• childhood cancer;
  • survivors;
  • African-American;
  • Hispanic;
  • health behaviors;
  • body mass index



Adult childhood cancer survivors are at higher risk for developing late medical effects related to their cancer treatments. Health-promoting behaviors may reduce the risk of some late effects and the severity of others. This article describes the design and recruitment of the Chicago Healthy Living Study (CHLS), an on-going study designed to examine the health behaviors and body mass index of minority adult childhood cancer survivors compared with nonminority survivors and noncancer controls.

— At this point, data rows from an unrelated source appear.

(* ===== verification/DomainIssuer.v ===== *)
(** * Issuing certificates for dynamic domains:
    [internal/server/domain_issuer.go]

    A queue of domains is drained into ACME orders by one runner, which waits
    for a token and a free slot, and by the goroutines it starts, one per
    batch.  They share the queue and two sets of holds, on domains and on
    identifiers, under one lock; what happens between two holds of that lock is
    a step of [issuer_step].  The manager and the quarantine may be changed by
    anybody in between ([is_env]); what probes and the ACME server answer, and
    when the bucket has a token, is the environment's. *)
From S2P Require Import Prelude GoStrings CertPlan DomainFailure Quarantine Holds SanCerts SvcOptions.

Record issueRequest := mkRequest {
  rqDomain : string;
  rqService : string;
  retried : bool }.

#[export] Instance issueRequest_eq_dec : EqDecision issueRequest.
Proof. solve_decision. Defined.

Record issueOrder := mkOrder {
  oIdentifiers : list string;
  oRequests : list issueRequest;
  identifierOf : gmap string string }.

(** What the lock [mu] protects. *)
Record Issuer := mkIssuer {
  queue : list issueRequest;
  queued : gset string;
  inflight : gset string;
  inflightIdentifiers : gset string }.

Section issuer.
Context `{!SortFunc}.
Variable sha256_hex : string → string.
Variable retry_after_in : string → option Z.
Variable BatchSize : option (string → Z).
Variable MaxConcurrentOrders : nat.
(** ** What the renewer guarantees *)

Lemma adopt_serves resource ds directory m m' c d :
  adoptCertificateAt sha256_hex resource ds directory m = (m', Some c) →
  is_Some (certCovering m d) → is_Some (certCovering m' d).
Proof.
  intros Had. assert (Hid : Identifier c ≠ "").
  { unfold adoptCertificateAt in Had. destruct resource as [[nb na]|]; [|done]. by injection Had as <- <-. }
  pose proof (adopt_keeps _ _ _ _ _ _ "" Had Hid) as Hkeep. rewrite !certIDCovering_served. intros (id & Hcov & Hne & Hcert).
  assert (Hset : ∀ i, domainToCert m !! i = Some id → ∃ id', domainToCert m' !! i = Some id' ∧ id' ≠ "" ∧ is_Some (certificates m' !! id')).
  { intros i Hi. destruct (Hkeep i id Hi Hne Hne Hcert) as (id' & ? & _ & ? & ?). eauto. }
  unfold certIDCovering in Hcov |- *. destruct (domainToCert m !! d) as [x|] eqn:Hd.
  { subst x. destruct (Hset d Hd) as (id' & -> & ? & ?). eauto. }
  destruct (domainToCert m' !! d) as [y|] eqn:Hd'.
  - exists y. destruct (decide (d ∈ ds)) as [Hin|Hout].
    + destruct (adopt_maps _ _ _ _ _ _ _ Had Hin) as (Hd2 & ? & ?). rewrite Hd' in Hd2. by injection Hd2 as ->.
    + unfold adoptCertificateAt in Had. destruct resource as [[nb na]|]; [|done]. injection Had as <- <-.
      cbn in Hd'. rewrite map_lookup_imap in Hd'. cbn in Hd'. rewrite foldl_insert_lookup, bool_decide_false, Hd in Hd' by done. done.
  - destruct (wildcardParent d) as [parent|]; [|cbn in Hcov; congruence].
    destruct (domainToCert m !! parent) as [x|] eqn:Hp; cbn in Hcov; [|congruence]. subst x.
    destruct (Hset parent Hp) as (id' & -> & ? & ?). cbn. eauto.
Qed.

Lemma same_served m m' d :
  domainToCert m' = domainToCert m → certificates m' = certificates m → certCovering m' d = certCovering m d.
Proof. unfold certCovering, certIDCovering. by intros -> ->. Qed.

Lemma begun_origin w es c allowed window :
  renew_run w es → begun es = Some (c, allowed, window) →
  ∃ m, begunUnder es = Some m ∧ allowed = renewableDomains m c ∧ window = compactionWindowFor m allowed.
Proof.
  intros Hrun. revert c allowed window. induction Hrun as [|w es e w' _ IH Hstep]; [done|]. intros c allowed window.
  destruct e; cbn [begun begunUnder]; try apply IH. intros [= -> -> ->]. inversion Hstep; subst; eauto.
Qed.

Survivors are identified by the hospital cancer registries at 5 treating institutions in the Chicago area; then, a multilevel recruitment plan will be implemented with the objective of enrolling 450 adult survivors of childhood cancer (150 in each racial/ethnic group). Simultaneously, 375 adult African-American, Hispanic, and non-Hispanic white noncancer controls (125 in each racial/ethnic group) living in the Chicago area will be recruited by using listed, targeted digit dialing. All participants will complete a 2-hour interview of questionnaires related to diet, physical activity, smoking, and associated mediators. Height and weight also will be measured.


The CHLS will provide important information on the health behaviors of adult minority childhood cancer survivors that can be used to inform the development of interventions to improve modifiable risks. Cancer 2009;115(18 suppl):4385–96. © 2009 American Cancer Society.